Only the lines that hold "bool" should be in the answer, each copied from the data below.

Saved entries —
====
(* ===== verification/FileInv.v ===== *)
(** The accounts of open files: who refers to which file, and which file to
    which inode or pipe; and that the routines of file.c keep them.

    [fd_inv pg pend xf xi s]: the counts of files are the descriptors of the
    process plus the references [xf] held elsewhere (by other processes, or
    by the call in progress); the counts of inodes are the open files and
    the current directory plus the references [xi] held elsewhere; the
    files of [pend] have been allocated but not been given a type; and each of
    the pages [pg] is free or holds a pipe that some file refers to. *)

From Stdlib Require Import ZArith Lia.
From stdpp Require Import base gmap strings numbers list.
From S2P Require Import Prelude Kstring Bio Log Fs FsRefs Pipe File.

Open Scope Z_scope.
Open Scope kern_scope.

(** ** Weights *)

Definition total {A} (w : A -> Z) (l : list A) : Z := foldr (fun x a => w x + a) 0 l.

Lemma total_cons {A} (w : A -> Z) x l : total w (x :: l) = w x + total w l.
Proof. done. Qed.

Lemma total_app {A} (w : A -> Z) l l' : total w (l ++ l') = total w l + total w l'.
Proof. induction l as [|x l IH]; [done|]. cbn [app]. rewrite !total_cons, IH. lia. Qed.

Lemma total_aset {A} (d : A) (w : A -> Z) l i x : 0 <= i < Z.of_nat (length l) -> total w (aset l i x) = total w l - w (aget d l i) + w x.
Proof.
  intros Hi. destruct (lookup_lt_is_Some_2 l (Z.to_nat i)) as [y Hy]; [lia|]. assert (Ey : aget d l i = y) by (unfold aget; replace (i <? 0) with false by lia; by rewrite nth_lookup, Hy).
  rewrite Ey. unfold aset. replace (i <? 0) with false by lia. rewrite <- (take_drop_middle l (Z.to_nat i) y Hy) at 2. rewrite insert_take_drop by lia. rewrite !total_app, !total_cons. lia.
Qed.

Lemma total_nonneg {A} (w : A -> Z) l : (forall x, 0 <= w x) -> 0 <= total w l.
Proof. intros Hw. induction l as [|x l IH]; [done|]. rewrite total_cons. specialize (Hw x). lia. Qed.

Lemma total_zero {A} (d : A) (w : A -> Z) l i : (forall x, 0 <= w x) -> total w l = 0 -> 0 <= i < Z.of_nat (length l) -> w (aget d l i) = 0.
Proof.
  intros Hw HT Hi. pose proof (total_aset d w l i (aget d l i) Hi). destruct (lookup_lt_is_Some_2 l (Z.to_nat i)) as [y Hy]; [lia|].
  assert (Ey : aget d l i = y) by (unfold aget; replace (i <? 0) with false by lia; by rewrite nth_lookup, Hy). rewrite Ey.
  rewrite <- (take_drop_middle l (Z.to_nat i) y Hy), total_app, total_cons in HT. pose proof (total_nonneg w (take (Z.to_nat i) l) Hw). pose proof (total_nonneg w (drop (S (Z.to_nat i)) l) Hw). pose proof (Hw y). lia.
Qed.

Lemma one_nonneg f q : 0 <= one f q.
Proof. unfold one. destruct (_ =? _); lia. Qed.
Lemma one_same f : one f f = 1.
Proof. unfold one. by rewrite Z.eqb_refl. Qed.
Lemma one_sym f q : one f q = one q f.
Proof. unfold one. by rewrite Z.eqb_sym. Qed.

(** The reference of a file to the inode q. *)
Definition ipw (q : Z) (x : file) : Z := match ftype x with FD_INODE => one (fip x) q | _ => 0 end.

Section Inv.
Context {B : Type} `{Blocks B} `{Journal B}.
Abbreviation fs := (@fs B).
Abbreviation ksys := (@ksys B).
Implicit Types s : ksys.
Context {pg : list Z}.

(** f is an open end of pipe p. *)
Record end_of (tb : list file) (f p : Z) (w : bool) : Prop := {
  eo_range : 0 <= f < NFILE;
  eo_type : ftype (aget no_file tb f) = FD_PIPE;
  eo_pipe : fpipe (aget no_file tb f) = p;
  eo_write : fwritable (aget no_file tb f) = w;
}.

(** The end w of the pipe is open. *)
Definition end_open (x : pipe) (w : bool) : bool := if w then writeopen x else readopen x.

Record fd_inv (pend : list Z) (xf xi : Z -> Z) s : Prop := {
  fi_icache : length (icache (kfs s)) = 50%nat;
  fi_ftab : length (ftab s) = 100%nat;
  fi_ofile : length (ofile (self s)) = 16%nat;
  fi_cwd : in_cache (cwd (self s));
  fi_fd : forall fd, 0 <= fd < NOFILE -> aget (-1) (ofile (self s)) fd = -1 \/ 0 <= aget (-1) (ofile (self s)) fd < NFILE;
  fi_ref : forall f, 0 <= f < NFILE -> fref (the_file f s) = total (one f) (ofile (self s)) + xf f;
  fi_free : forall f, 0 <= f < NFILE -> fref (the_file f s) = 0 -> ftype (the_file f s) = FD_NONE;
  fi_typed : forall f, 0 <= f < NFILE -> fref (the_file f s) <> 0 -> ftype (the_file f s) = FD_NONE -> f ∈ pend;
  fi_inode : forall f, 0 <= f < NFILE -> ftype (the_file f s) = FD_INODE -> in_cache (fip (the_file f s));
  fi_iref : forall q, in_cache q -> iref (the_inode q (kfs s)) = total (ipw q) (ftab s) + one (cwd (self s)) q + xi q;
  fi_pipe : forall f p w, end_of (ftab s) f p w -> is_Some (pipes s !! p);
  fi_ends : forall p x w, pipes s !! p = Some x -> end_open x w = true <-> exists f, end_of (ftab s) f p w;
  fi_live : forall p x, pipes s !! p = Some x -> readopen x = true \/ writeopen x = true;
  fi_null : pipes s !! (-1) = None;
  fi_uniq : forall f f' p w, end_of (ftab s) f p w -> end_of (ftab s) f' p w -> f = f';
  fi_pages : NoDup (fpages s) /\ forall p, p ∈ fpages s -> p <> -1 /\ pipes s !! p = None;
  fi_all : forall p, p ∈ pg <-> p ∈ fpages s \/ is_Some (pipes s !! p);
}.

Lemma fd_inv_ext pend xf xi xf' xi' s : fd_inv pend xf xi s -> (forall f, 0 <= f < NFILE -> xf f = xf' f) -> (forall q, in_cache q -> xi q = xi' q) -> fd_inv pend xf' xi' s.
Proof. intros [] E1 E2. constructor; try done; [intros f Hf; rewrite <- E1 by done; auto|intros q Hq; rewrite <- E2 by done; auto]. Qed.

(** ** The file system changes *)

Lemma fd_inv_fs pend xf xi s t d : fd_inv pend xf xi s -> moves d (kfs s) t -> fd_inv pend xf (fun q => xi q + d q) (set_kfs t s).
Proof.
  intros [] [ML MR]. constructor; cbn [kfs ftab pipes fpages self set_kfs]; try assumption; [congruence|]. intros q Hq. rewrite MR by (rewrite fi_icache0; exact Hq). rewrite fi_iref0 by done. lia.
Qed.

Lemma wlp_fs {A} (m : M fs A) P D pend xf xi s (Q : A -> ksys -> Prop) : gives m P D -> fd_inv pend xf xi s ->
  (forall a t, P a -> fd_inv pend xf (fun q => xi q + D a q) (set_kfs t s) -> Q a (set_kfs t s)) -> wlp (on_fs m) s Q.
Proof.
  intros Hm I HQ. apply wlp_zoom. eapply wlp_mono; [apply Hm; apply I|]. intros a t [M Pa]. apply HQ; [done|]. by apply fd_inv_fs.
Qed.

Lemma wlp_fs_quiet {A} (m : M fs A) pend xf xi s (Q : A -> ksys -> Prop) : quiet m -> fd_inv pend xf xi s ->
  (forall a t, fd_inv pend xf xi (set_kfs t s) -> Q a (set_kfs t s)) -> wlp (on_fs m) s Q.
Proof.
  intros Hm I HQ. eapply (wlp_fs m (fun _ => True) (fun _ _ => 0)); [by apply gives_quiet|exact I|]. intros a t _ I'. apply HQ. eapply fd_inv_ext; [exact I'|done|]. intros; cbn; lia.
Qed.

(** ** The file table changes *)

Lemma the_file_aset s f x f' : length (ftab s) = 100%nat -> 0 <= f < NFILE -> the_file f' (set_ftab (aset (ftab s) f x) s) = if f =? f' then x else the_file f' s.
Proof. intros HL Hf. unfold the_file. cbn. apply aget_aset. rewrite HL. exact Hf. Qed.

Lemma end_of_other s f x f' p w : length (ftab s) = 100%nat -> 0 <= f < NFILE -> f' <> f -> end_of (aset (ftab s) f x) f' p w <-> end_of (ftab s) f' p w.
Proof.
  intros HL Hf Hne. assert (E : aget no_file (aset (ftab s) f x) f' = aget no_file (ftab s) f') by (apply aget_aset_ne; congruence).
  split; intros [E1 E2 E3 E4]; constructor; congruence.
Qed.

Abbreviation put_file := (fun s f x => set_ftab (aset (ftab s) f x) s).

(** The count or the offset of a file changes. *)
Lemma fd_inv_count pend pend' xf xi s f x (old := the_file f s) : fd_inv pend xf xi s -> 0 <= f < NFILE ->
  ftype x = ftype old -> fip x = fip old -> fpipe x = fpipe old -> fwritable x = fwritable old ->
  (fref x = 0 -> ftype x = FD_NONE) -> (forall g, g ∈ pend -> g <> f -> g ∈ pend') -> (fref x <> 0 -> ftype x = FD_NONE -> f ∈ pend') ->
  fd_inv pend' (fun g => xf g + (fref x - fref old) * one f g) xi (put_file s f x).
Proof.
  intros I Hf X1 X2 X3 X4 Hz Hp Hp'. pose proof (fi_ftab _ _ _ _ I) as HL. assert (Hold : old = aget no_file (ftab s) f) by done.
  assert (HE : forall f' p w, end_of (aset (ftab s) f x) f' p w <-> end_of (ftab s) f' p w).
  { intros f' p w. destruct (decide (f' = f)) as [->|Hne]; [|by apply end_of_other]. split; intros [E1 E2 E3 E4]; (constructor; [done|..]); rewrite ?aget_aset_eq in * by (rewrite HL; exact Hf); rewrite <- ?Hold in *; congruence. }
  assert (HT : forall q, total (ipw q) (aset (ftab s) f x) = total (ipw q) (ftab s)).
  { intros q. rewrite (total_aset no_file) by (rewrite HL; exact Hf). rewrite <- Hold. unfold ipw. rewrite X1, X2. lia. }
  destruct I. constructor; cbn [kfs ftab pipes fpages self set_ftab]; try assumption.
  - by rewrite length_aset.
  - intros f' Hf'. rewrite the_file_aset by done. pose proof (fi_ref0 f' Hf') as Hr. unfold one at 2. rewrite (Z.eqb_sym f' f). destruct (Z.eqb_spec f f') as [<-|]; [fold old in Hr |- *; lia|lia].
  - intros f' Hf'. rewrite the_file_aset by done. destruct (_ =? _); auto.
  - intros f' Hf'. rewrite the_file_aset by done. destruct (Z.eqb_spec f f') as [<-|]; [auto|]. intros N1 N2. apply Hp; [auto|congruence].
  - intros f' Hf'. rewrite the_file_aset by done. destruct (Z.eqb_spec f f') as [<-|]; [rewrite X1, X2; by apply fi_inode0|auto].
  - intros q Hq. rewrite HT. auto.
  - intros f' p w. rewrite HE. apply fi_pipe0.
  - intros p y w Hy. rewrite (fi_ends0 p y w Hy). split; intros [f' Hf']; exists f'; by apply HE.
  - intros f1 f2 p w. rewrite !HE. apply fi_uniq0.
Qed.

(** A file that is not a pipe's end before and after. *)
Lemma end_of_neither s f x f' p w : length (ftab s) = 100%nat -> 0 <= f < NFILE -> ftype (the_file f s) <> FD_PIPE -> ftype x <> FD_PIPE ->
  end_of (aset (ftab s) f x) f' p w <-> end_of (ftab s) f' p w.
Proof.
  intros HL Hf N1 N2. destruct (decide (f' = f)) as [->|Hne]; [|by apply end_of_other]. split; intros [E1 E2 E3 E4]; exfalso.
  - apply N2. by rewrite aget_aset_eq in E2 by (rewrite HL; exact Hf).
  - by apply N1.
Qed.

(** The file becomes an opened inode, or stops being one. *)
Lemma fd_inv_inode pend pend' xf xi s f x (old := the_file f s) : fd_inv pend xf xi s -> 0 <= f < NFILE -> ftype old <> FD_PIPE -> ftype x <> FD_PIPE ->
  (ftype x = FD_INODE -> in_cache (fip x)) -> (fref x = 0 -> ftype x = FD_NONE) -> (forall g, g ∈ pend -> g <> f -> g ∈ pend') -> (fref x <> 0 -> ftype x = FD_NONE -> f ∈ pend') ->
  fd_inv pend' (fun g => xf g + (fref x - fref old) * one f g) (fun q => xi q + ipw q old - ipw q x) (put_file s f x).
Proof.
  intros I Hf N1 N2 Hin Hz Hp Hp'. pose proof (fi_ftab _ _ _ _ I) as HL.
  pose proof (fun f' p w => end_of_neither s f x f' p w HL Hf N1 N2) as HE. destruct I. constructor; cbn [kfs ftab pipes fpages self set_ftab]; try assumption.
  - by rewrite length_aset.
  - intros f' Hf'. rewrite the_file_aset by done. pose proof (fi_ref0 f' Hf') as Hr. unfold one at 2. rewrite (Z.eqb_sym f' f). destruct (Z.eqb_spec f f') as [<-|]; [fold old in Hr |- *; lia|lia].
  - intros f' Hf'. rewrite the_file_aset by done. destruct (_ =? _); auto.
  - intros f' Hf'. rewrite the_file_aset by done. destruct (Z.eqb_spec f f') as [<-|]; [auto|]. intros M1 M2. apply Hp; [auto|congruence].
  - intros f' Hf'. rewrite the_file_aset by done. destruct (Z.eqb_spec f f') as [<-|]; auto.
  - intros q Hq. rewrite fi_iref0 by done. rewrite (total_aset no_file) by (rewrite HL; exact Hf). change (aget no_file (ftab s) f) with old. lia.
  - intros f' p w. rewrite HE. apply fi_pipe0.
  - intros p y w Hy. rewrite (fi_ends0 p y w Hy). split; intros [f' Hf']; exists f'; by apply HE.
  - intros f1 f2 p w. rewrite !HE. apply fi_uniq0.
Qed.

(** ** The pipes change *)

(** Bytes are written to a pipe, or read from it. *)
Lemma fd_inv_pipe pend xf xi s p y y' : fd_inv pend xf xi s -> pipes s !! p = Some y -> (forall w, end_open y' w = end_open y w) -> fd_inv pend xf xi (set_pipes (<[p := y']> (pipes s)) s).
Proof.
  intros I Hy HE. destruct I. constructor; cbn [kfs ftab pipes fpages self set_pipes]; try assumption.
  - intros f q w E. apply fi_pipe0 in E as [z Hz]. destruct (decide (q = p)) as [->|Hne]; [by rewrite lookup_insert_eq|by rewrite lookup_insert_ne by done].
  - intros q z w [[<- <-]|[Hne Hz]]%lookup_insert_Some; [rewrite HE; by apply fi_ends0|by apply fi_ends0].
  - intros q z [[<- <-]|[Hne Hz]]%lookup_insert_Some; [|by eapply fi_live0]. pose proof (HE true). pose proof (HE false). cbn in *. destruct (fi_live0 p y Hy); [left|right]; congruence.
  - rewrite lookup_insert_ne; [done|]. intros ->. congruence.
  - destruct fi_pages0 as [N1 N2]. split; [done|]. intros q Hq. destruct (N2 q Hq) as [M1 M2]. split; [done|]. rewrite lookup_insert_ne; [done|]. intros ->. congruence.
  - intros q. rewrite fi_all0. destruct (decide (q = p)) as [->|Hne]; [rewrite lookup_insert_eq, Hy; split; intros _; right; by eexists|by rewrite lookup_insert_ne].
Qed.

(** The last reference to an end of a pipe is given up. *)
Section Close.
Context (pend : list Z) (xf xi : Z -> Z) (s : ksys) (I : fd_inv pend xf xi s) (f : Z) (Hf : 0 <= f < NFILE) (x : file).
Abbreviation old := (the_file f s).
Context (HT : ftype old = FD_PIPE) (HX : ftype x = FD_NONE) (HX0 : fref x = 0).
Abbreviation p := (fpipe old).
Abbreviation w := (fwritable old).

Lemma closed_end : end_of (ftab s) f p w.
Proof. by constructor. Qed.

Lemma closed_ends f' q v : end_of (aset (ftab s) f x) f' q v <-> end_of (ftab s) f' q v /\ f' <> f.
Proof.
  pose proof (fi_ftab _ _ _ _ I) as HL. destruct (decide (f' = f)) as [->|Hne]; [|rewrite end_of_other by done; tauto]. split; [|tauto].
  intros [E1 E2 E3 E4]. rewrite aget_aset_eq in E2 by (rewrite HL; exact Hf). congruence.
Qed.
====
YOUR RESPONSE —
Record end_of (tb : list file) (f p : Z) (w : bool) : Prop := {
Definition end_open (x : pipe) (w : bool) : bool := if w then writeopen x else readopen x.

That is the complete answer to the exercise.